• **Task objective**
Sift the listing for lines that hold the string "concat" and pull them out.

• **Given information**
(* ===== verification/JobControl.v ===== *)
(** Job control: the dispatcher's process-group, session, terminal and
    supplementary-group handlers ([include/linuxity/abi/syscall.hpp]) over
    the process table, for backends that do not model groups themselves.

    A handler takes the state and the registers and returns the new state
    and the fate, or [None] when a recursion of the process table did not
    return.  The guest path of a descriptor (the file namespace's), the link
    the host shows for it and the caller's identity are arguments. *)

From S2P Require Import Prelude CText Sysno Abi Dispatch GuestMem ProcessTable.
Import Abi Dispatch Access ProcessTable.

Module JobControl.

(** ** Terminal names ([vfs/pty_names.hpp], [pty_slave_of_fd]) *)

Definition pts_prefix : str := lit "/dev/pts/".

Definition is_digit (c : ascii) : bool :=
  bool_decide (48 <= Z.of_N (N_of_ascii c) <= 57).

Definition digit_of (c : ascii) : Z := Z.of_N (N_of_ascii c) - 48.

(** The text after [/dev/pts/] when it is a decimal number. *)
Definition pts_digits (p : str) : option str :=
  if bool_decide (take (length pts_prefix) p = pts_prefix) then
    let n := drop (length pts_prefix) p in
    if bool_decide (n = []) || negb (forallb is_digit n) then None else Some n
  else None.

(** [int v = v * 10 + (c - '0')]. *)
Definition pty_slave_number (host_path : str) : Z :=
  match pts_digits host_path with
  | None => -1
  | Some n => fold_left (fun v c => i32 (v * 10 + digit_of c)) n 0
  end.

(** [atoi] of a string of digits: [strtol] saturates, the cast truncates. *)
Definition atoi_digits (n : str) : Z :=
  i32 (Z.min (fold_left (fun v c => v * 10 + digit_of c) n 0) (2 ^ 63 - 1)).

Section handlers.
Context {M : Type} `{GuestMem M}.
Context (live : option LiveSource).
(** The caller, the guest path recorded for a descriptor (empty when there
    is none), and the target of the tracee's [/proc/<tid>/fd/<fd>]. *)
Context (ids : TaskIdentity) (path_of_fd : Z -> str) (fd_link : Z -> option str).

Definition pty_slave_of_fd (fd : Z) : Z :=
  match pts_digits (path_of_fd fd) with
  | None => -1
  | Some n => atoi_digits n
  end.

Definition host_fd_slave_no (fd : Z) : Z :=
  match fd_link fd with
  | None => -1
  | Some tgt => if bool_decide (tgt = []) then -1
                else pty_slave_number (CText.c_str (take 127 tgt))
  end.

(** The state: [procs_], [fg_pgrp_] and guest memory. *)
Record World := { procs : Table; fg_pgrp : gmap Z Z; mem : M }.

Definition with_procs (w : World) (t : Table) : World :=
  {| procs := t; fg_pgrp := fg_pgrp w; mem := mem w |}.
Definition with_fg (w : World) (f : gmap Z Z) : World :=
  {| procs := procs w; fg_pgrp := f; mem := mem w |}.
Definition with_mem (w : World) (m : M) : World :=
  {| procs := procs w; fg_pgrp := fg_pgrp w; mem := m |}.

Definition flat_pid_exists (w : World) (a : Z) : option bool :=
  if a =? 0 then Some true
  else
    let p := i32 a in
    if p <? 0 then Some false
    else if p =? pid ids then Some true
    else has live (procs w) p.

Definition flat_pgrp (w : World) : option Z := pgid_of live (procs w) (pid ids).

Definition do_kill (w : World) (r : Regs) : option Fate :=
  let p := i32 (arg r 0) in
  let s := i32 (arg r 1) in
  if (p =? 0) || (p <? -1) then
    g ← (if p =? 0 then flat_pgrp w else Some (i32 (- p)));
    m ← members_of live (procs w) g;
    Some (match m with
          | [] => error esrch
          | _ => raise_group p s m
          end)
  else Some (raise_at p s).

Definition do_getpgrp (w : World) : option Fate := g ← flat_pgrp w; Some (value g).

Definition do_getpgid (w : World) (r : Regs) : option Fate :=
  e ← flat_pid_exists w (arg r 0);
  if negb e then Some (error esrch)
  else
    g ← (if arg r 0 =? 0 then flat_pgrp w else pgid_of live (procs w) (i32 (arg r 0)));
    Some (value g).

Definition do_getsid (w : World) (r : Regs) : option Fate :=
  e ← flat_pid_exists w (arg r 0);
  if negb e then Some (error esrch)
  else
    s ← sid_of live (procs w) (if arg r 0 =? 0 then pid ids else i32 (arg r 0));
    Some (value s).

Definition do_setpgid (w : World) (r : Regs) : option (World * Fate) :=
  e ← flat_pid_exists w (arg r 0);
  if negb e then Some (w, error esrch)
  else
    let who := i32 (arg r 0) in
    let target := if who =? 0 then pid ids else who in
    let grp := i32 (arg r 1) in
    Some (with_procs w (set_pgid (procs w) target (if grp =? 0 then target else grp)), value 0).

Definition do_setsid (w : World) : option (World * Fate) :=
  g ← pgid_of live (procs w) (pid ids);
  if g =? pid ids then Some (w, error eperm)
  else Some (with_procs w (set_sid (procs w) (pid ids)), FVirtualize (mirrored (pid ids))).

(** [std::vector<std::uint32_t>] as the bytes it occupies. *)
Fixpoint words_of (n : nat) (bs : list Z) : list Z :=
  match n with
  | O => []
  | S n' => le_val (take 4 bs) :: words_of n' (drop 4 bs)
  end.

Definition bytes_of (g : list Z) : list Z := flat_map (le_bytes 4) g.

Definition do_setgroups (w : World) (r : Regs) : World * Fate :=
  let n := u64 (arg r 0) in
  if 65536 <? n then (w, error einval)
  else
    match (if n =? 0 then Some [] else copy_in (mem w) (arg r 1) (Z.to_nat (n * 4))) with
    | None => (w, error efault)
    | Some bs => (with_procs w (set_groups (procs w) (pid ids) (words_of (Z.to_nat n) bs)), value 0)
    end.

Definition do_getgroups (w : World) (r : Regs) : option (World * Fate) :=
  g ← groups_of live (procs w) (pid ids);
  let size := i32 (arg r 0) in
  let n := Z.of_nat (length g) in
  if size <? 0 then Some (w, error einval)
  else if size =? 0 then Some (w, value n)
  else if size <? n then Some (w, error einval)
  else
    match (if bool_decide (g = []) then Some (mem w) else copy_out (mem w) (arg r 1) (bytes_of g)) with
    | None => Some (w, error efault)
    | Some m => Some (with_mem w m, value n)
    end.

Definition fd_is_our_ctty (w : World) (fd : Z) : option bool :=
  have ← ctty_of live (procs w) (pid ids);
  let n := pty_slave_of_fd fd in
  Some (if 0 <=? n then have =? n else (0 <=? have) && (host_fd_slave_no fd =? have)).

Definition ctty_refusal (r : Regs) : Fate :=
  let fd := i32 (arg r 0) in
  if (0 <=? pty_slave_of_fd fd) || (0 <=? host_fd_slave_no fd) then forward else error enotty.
---
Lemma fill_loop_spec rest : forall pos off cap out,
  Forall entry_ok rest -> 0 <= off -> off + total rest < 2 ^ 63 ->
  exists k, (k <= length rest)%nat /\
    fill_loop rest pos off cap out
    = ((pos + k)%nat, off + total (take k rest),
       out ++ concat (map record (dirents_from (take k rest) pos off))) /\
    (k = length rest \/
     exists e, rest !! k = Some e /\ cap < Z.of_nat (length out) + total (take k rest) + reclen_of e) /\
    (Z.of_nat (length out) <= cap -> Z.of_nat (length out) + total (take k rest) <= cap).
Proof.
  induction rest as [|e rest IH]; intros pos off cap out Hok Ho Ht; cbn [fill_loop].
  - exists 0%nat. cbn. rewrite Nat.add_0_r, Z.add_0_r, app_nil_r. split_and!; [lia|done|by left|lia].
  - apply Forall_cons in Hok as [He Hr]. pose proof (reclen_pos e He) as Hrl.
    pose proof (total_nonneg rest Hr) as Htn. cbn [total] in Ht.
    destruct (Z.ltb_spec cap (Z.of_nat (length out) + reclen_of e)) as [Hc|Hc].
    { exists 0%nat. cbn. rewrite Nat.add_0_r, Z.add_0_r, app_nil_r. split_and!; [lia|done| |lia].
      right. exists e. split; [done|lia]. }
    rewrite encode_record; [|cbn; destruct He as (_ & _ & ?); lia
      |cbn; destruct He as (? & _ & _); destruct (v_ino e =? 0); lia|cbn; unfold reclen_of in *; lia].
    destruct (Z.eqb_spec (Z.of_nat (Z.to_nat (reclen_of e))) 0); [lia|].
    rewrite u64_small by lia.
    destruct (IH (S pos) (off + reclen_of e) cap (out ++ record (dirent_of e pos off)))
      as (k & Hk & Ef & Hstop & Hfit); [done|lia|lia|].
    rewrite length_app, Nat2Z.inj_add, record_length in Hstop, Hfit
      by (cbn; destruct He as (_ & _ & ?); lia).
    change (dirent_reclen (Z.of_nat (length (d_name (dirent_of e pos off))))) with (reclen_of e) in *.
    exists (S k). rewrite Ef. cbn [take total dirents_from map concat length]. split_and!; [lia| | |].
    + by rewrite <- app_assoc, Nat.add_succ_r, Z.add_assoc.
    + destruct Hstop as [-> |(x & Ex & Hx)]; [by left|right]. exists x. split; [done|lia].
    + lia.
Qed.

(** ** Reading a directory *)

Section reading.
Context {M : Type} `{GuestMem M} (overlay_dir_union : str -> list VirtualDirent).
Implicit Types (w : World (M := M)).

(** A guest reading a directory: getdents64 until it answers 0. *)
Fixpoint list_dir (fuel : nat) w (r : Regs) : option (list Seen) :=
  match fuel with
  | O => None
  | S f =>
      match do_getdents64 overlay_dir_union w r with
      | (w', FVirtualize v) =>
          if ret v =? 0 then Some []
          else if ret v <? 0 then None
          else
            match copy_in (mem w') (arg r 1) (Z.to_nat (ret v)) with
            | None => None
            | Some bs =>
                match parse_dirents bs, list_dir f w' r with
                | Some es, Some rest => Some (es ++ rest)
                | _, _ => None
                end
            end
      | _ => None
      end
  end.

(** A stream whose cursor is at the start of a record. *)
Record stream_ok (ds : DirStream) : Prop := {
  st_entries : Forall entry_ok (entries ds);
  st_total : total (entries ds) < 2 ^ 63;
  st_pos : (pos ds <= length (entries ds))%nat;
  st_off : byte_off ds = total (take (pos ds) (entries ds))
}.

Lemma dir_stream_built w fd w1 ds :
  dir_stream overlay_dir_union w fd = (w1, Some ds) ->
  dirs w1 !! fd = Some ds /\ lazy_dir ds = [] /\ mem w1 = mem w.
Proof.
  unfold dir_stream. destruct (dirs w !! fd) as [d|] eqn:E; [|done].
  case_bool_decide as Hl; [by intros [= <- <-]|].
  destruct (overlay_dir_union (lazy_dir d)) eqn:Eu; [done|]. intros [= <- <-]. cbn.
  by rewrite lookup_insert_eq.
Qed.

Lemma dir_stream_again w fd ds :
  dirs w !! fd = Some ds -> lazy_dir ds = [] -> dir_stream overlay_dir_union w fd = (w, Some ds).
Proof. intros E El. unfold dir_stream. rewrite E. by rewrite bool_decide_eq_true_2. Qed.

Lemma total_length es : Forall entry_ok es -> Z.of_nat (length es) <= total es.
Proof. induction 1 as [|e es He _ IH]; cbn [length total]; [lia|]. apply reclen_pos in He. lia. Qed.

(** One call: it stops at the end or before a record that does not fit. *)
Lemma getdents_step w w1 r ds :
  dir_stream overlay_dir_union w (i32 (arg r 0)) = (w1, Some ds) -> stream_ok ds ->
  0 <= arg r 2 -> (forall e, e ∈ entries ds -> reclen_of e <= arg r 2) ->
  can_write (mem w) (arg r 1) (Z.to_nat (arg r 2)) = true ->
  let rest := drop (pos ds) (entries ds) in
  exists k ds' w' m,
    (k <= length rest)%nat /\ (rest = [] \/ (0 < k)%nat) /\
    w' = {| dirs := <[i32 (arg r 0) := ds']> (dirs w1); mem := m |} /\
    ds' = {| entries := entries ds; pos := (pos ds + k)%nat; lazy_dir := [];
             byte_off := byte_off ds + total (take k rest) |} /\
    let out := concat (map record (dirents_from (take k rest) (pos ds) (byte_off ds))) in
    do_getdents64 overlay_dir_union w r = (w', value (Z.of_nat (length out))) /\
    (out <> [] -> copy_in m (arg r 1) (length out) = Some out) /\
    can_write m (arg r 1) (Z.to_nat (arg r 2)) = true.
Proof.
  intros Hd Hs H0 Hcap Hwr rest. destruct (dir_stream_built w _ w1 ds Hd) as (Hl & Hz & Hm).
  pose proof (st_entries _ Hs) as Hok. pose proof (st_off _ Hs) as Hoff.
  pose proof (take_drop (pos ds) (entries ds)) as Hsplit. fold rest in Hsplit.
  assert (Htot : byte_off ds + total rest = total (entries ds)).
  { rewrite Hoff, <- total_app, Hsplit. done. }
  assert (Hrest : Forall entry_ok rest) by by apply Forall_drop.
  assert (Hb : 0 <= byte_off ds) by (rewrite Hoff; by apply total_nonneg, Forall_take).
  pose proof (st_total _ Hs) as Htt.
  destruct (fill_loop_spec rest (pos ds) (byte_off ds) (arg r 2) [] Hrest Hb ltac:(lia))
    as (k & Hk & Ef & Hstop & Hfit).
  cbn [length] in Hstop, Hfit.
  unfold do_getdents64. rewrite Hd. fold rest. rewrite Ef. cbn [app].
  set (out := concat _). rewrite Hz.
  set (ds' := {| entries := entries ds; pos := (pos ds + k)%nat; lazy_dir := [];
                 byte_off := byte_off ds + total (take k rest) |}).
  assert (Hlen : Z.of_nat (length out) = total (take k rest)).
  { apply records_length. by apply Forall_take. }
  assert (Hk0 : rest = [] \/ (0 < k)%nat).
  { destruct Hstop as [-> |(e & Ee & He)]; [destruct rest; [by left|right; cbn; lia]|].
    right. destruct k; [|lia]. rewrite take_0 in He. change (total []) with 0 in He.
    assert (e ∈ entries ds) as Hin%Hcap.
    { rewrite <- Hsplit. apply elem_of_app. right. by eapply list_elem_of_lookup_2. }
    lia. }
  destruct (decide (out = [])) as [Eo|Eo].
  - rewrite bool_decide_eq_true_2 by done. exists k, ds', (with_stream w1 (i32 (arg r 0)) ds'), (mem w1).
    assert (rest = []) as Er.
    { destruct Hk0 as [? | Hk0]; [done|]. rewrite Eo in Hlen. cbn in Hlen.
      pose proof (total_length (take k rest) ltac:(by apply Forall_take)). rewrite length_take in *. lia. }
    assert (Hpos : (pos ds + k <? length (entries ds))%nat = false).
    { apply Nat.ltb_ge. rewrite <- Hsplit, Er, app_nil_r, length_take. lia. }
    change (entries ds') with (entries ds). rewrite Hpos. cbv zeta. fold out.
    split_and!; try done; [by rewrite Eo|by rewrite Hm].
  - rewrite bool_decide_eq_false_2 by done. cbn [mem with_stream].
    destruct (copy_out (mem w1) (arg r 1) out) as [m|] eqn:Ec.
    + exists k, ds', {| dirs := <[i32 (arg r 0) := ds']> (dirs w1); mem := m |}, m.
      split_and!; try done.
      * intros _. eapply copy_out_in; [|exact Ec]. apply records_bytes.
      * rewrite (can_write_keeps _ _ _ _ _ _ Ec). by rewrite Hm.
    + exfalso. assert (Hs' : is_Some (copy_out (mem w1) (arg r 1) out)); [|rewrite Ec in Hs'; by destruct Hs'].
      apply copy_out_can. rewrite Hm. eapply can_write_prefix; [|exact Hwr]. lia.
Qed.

• **Answer for the task**
       out ++ concat (map record (dirents_from (take k rest) pos off))) /\
    exists (S k). rewrite Ef. cbn [take total dirents_from map concat length]. split_and!; [lia| | |].
    let out := concat (map record (dirents_from (take k rest) (pos ds) (byte_off ds))) in
  set (out := concat _). rewrite Hz.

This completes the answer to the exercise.